Lompat ke isi

Konsep:Haidar Karrar

Dari wikishia

Haidar Karrar (bahasa Arab: الحیدر الکرّار) adalah salah satu dari gelar Imam Ali as. Menurut sejumlah riwayat, nama Haidar diberikan oleh ibunda beliau, Fatimah binti Asad, saat peristiwa kelahirannya. Fakta historis ini diisyaratkan sendiri oleh Imam Ali as melalui sebuah bait syair (rajaz) yang dilantunkannya pada saat Perang Khaibar.

Julukan Karrar Ghairu Farrar (penyerang tangguh yang pantang mundur) dianugerahkan oleh Nabi Muhammad saw kepada Imam Ali as dalam epos Perang Khaibar. Gelar ini diakui secara aklamasi sebagai salah satu keutamaan istimewa Imam Ali as. Penyematan atribut Karrar ini dianugerahkan tatkala sejumlah Sahabat gagal membuahkan kemenangan dan memilih lari dari medan pertempuran. Peristiwa yang masyhur dengan sebutan Hadis Rayat ini terekam secara komprehensif, baik di dalam literatur Syiah maupun Ahlusunah.

Dalam rangka mengukuhkan keutamaan dan supremasinya di atas sahabat yang lain, Imam Ali as kerap berhujah menggunakan gelar Karrar Ghairu Farrar pemberian Rasulullah saw tersebut. Langkah argumentatif serupa turut ditempuh oleh para Imam Syiah lainnya yang mendayagunakan pusaka keutamaan ini di dalam pelbagai diskursus (ihtijaj) mereka.

Pengenalan

Sebutan "Haidar Karrar" tercatat dalam deretan gelar Imam Ali as[1] dan sebagian kalangan sejarawan meyakini bahwa beliau sangat populer dikenal dengan julukan tersebut.[2] Gelar ini kerap muncul berulang di dalam beragam sumber literatur kontemporer. Oleh karena itu, sanjungan kepada Imam Ali as yang menggunakan rujukan gelar ini memberikan gema yang luas dalam khazanah puisi dan kesusastraan, baik di dalam struktur bahasa Arab[3] maupun keindahan bahasa Persia.[4]

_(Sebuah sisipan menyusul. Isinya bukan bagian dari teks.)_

(** A word, [Ca] or [Switch], the number of ports, the quoted ID and the
    comment. *)
Definition reEntry (word line : string) : option (string * string) :=
  s ← cut_prefix word line;
  s ← skip1 Slurm.re_space s;
  s ← skip1 is_digit s;
  s ← skip1 Slurm.re_space s;
  id ← quoted s;
  name ← comment id.2;
  Some (id.1, name).
Definition reHCA : string → option (string * string) := reEntry "Ca".
Definition reSwitch : string → option (string * string) := reEntry "Switch".

(** A port number in brackets. *)
Definition port (s : string) : option string :=
  s ← cut_prefix "[" s;
  s ← skip1 is_digit s;
  cut_prefix "]" s.

Definition is_lower_hex (c : ascii) : bool :=
  is_digit c || ((97 <=? chr_code c) && (chr_code c <=? 102))%Z.

(** An optional GUID in parentheses. *)
Definition guid (s : string) : option string :=
  match cut_prefix "(" s with
  | None => Some s
  | Some s => s ← skip1 is_lower_hex s; cut_prefix ")" s
  end.

Definition reConn (line : string) : option (string * string) :=
  s ← port line;
  s ← skip1 Slurm.re_space s;
  id ← quoted s;
  s ← port id.2;
  s ← guid s;
  name ← comment s;
  Some (id.1, name).

Definition reEmptyLine (line : string) : bool := str_forallb Slurm.re_space line.

(** [<host>;<switch>:<rest>]. *)
Definition name_chr (c : ascii) : bool := negb (bool_decide (c = ";"%char) || bool_decide (c = ":"%char)).
Definition reSwitchName (name : string) : option string :=
  s ← skip1 name_chr name;
  s ← cut_prefix ";" s;
  let '(sw, s) := span_chr name_chr s in
  s ← (if decide (sw = "") then None else cut_prefix ":" s);
  s ← skip1 name_chr s;
  if decide (s = "") then Some sw else None.

(** Two words: the node and its adapter. *)
Definition non_space (c : ascii) : bool := negb (Slurm.re_space c).
Definition reNodeName (name : string) : option string :=
  let '(node, s) := span_chr non_space name in
  match s with
  | "" => None
  | String _ s => s ← skip1 non_space s;
                  if decide (s = "" ∧ node ≠ "") then Some node else None
  end.

Definition extractSwitchName (name : string) : string :=
  match reSwitchName name with
  | Some sw => sw
  | None => if contains_chr " " name || contains_chr ";" name || contains_chr ":" name then "" else name
  end.

Definition extractNodeName (name : string) : string := default "" (reNodeName name).

(** ** The listing *)

Record Switch := MkSwitch {
  sw_ID : string;
  sw_Name : string;
  Conn : gmap string string;
  Nodes : gmap string string
}.

Record listing := MkListing {
  switches : gmap string Switch;
  hca : gmap string string;
  entry : option Switch
}.

Definition parseLine (st : listing) (line : string) : listing :=
  if has_prefix "#" line then st
  else if reEmptyLine line then
    match entry st with
    | Some e => MkListing (<[sw_ID e := e]> (switches st)) (hca st) None
    | None => st
    end
  else match reHCA line with
  | Some (id, desc) =>
      let nodeName := extractNodeName desc in
      if decide (nodeName = "") then st
      else MkListing (switches st) (<[id := nodeName]> (hca st)) (entry st)
  | None =>
      match reSwitch line with
      | Some (id, desc) =>
          MkListing (switches st) (hca st) (Some (MkSwitch id (extractSwitchName desc) ∅ ∅))
      | None =>
          match reConn line, entry st with
          | Some (id, destName), Some e =>
              MkListing (switches st) (hca st)
                (Some (MkSwitch (sw_ID e) (sw_Name e) (<[id := destName]> (Conn e)) (Nodes e)))
          | _, _ => st
          end
      end
  end.

Inductive ibErr := ErrScan.

Definition ParseIbnetdiscoverFile (data : string) :
    result ibErr (gmap string Switch * gmap string string) :=
  match scan_lines data with
  | None => Err ErrScan
  | Some ls => let st := foldl parseLine (MkListing ∅ ∅ None) ls in Ok (switches st, hca st)
  end.

(** ** Host names *)

Definition shortHostName (name : string) : string :=
  if ParseIP name then name else default "" (head (split "." name)).

Definition isShortHostName (name : string) : bool := bool_decide (shortHostName name = name).

Definition addReported (reported : gmap string (gset string)) (node name : string) :
    gmap string (gset string) :=
  <[node := {[name]} ∪ default ∅ (reported !! node)]> reported.

Record resolution := MkResolution {
  resolved : gmap string string;
  reported : gmap string (gset string);
  fallback : gmap string string
}.

Section Fabric.
Context `{RangeOrder}.

(** A set is a map with the value [true]; so is its iteration. *)
Definition set_range (X : gset string) : list string := (range (gset_to_gmap true X)).*1.

Definition byShortName (nodesInCluster : gset string) : gmap string (list string) :=
  foldl (λ m node, let short := shortHostName node in
                   <[short := default [] (m !! short) ++ [node]]> m) ∅ (set_range nodesInCluster).

Definition candidates (nodesInCluster : gset string) (name : string) : list string :=
  filter (λ node, isShortHostName name = true ∨ isShortHostName node = true)
    (default [] (byShortName nodesInCluster !! shortHostName name)).

Definition resolveHCA (nodesInCluster : gset string) (st : resolution) (kv : string * string) : resolution :=
  let '(id, name) := kv in
  let rs := <[id := name]> (resolved st) in
  if decide (name ∈ nodesInCluster) then MkResolution rs (addReported (reported st) name name) (fallback st)
  else match candidates nodesInCluster name with
       | [node] => MkResolution rs (addReported (reported st) node name) (<[id := node]> (fallback st))
       | _ => MkResolution rs (reported st) (fallback st)
       end.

Penamaan Imam Ali as sebagai Haidar

Haidar[5] atau Haidarah[6] merupakan salah satu nama Imam Ali as yang secara harfiah dimaknai sebagai "singa".[7] Sejumlah penulis dan pakar mengutarakan berbagai hipotesis terkait latar belakang penamaan ini.[8] Di antaranya, disebutkan bahwa dalam kitab-kitab samawi terdahulu, nama beliau adalah "Asad" yang bersinonim dengan lafaz Haidar.[9] Ada pula yang menyatakan bahwa Haidar adalah nama asli beliau tatkala prosesi kelahiran[10] atau panggilan pamungkas yang disandangnya pada masa muda.[11] Selain itu, sebagian pihak berpendapat bahwa ketika Imam Ali as dilahirkan, sang ayah, Abu Thalib, tengah bepergian di luar tempat. Merespons situasi tersebut, Fatimah binti Asad secara independen memberikan nama Asad (Haidar) untuk sang bayi, sembari mengambil tabaruk dari nama ayahnya sendiri.[12] Namun, sekembalinya Abu Thalib, sang figur patriarki tersebut merombaknya dan memilih menetapkan nama Ali untuk putranya.[13]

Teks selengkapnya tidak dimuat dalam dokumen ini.